*** Entries provided ***

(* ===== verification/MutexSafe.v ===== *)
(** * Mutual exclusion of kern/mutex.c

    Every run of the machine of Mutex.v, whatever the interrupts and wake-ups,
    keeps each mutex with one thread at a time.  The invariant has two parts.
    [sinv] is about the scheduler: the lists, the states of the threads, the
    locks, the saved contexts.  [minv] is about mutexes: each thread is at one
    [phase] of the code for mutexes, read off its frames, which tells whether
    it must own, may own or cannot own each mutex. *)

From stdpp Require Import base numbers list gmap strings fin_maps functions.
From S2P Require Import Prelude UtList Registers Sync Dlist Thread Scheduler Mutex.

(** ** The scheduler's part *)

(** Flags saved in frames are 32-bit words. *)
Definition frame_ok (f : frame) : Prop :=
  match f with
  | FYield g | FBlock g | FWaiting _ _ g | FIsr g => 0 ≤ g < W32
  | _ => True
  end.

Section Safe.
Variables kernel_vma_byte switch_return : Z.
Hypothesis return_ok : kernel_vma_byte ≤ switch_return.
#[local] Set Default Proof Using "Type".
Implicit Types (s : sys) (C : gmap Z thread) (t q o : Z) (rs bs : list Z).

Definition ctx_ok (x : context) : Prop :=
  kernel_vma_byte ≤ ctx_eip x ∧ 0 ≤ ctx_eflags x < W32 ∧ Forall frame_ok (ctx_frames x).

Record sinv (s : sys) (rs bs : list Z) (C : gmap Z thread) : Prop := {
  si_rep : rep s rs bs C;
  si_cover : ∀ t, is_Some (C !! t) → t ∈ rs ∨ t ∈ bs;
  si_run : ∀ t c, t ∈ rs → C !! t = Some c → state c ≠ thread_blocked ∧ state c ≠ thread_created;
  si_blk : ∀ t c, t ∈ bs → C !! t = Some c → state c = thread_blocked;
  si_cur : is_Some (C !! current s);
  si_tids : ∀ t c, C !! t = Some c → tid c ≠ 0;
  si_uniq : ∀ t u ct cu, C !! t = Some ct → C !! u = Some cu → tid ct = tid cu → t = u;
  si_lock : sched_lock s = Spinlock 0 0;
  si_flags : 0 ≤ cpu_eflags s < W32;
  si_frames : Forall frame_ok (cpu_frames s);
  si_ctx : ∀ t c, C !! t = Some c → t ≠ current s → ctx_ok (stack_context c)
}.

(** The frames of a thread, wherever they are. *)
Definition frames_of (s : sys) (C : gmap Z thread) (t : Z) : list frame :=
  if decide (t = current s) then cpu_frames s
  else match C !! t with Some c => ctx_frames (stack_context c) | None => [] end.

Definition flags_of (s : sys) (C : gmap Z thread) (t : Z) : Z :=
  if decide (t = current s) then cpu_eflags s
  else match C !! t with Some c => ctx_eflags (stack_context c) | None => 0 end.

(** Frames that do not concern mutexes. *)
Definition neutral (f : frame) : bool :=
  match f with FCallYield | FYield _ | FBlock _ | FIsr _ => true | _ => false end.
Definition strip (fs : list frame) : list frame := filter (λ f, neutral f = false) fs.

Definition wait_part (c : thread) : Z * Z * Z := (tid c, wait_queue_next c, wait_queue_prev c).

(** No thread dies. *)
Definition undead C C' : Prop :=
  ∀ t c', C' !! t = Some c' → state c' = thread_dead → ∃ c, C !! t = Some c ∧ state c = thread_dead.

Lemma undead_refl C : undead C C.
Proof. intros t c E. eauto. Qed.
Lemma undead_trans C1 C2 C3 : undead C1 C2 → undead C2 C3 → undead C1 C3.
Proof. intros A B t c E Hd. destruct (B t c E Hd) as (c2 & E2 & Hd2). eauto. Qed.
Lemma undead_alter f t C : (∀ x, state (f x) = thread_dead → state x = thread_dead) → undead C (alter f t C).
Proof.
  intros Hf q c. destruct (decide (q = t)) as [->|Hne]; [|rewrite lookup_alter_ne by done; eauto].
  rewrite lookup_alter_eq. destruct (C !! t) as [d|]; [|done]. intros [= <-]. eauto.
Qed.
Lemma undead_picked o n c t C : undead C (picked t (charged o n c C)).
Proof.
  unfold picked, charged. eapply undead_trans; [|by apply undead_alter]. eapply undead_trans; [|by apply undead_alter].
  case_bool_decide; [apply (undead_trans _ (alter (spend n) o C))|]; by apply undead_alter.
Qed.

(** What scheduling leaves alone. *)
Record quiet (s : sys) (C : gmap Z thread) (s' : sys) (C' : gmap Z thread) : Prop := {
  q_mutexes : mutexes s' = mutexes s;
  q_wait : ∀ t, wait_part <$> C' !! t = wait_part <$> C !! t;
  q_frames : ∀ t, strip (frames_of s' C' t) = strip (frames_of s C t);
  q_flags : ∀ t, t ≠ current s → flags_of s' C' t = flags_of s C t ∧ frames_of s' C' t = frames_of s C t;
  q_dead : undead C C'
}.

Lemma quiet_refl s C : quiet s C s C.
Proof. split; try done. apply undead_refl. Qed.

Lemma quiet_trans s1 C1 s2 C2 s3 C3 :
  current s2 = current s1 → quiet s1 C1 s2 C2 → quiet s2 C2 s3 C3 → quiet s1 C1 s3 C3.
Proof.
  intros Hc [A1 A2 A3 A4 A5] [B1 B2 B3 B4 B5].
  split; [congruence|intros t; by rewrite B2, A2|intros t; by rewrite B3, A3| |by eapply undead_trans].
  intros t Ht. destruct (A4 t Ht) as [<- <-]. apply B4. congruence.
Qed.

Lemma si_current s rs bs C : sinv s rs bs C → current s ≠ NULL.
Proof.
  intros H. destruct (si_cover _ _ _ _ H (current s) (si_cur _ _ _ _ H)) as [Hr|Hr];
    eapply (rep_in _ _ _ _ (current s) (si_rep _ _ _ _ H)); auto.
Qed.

***

### What is needed
Above are records; repeat only the lines starting at the line with "si_run : ∀ t" and ending at the line with "si_frames : Forall frame_ok (cpu_frames s);", exactly as they appear, both included.

### Reply to the exercise
  si_run : ∀ t c, t ∈ rs → C !! t = Some c → state c ≠ thread_blocked ∧ state c ≠ thread_created;
  si_blk : ∀ t c, t ∈ bs → C !! t = Some c → state c = thread_blocked;
  si_cur : is_Some (C !! current s);
  si_tids : ∀ t c, C !! t = Some c → tid c ≠ 0;
  si_uniq : ∀ t u ct cu, C !! t = Some ct → C !! u = Some cu → tid ct = tid cu → t = u;
  si_lock : sched_lock s = Spinlock 0 0;
  si_flags : 0 ≤ cpu_eflags s < W32;
  si_frames : Forall frame_ok (cpu_frames s);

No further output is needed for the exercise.